(* ===== verification/ParallelMove.v ===== *)
(** * The parallel move resolver
    (src/runtime/vm/compiler/backend/flow_graph_compiler.{h,cc}, with the x64
    code of flow_graph_compiler_x64.cc, il_x64.cc and assembler_x64.h)

    The register allocator leaves sets of moves that take effect at once;
    [ParallelMoveResolver] emits a sequence of moves and swaps for them. The
    emitted code is a list of machine instructions with a semantics on a store
    that maps locations to values; distinct locations are disjoint, as
    locations.h demands. [UNREACHABLE] and running out of fuel are [None].

    Pair and unallocated locations never reach the resolver and are not
    locations of the model. *)
From S2P Require Import Prelude.
Local Open Scope Z_scope.
Local Open Scope vm_scope.

(** ** Locations and moves *)

(** [raw_] is the object pointer of the constant, [int_] its value as an
    unboxed integer, [double_] the bits of its value as a double. *)
Record ConstantInstr := MkConstant { unboxed_integer : bool; raw_ : Z; int_ : Z; double_ : Z }.
#[export] Instance ConstantInstr_eq_dec : EqDecision ConstantInstr.
Proof. solve_decision. Defined.

Inductive Location :=
  | NoLocation
  | Constant (c : ConstantInstr)
  | Register_ (reg : Z)
  | FpuRegister (reg : Z)
  | StackSlot (stack_index base : Z)
  | DoubleStackSlot (stack_index base : Z)
  | QuadStackSlot (stack_index base : Z).
#[export] Instance Location_eq_dec : EqDecision Location.
Proof. solve_decision. Defined.

Definition Location_Equals (a b : Location) : bool := bool_decide (a = b).
Definition IsInvalid (l : Location) : bool := Location_Equals l NoLocation.
Definition Location_IsConstant (l : Location) : bool := match l with Constant _ => true | _ => false end.
Definition IsFpuRegister (l : Location) : bool := match l with FpuRegister _ => true | _ => false end.

Record MoveOperands := MkMove { dest_ : Location; src_ : Location }.
Definition MarkPending (m : MoveOperands) : MoveOperands := MkMove NoLocation (src_ m).
Definition ClearPending (m : MoveOperands) (dest : Location) : MoveOperands := MkMove dest (src_ m).
Definition IsEliminated (m : MoveOperands) : bool := IsInvalid (src_ m).
Definition IsPending (m : MoveOperands) : bool := IsInvalid (dest_ m) && negb (IsInvalid (src_ m)).
Definition Blocks (m : MoveOperands) (loc : Location) : bool := negb (IsEliminated m) && Location_Equals (src_ m) loc.
Definition IsRedundant (m : MoveOperands) : bool :=
  IsEliminated m || IsInvalid (dest_ m) || Location_Equals (src_ m) (dest_ m).
Definition Eliminate : MoveOperands := MkMove NoLocation NoLocation.
Definition set_src (m : MoveOperands) (l : Location) : MoveOperands := MkMove (dest_ m) l.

##############################

Assignment: Retype the entries exactly from the first line, stopping after the line with "Definition Location_Equals (a".

Task solution:
(* ===== verification/ParallelMove.v ===== *)
(** * The parallel move resolver
    (src/runtime/vm/compiler/backend/flow_graph_compiler.{h,cc}, with the x64
    code of flow_graph_compiler_x64.cc, il_x64.cc and assembler_x64.h)

    The register allocator leaves sets of moves that take effect at once;
    [ParallelMoveResolver] emits a sequence of moves and swaps for them. The
    emitted code is a list of machine instructions with a semantics on a store
    that maps locations to values; distinct locations are disjoint, as
    locations.h demands. [UNREACHABLE] and running out of fuel are [None].

    Pair and unallocated locations never reach the resolver and are not
    locations of the model. *)
From S2P Require Import Prelude.
Local Open Scope Z_scope.
Local Open Scope vm_scope.

(** ** Locations and moves *)

(** [raw_] is the object pointer of the constant, [int_] its value as an
    unboxed integer, [double_] the bits of its value as a double. *)
Record ConstantInstr := MkConstant { unboxed_integer : bool; raw_ : Z; int_ : Z; double_ : Z }.
#[export] Instance ConstantInstr_eq_dec : EqDecision ConstantInstr.
Proof. solve_decision. Defined.

Inductive Location :=
  | NoLocation
  | Constant (c : ConstantInstr)
  | Register_ (reg : Z)
  | FpuRegister (reg : Z)
  | StackSlot (stack_index base : Z)
  | DoubleStackSlot (stack_index base : Z)
  | QuadStackSlot (stack_index base : Z).
#[export] Instance Location_eq_dec : EqDecision Location.
Proof. solve_decision. Defined.

Definition Location_Equals (a b : Location) : bool := bool_decide (a = b).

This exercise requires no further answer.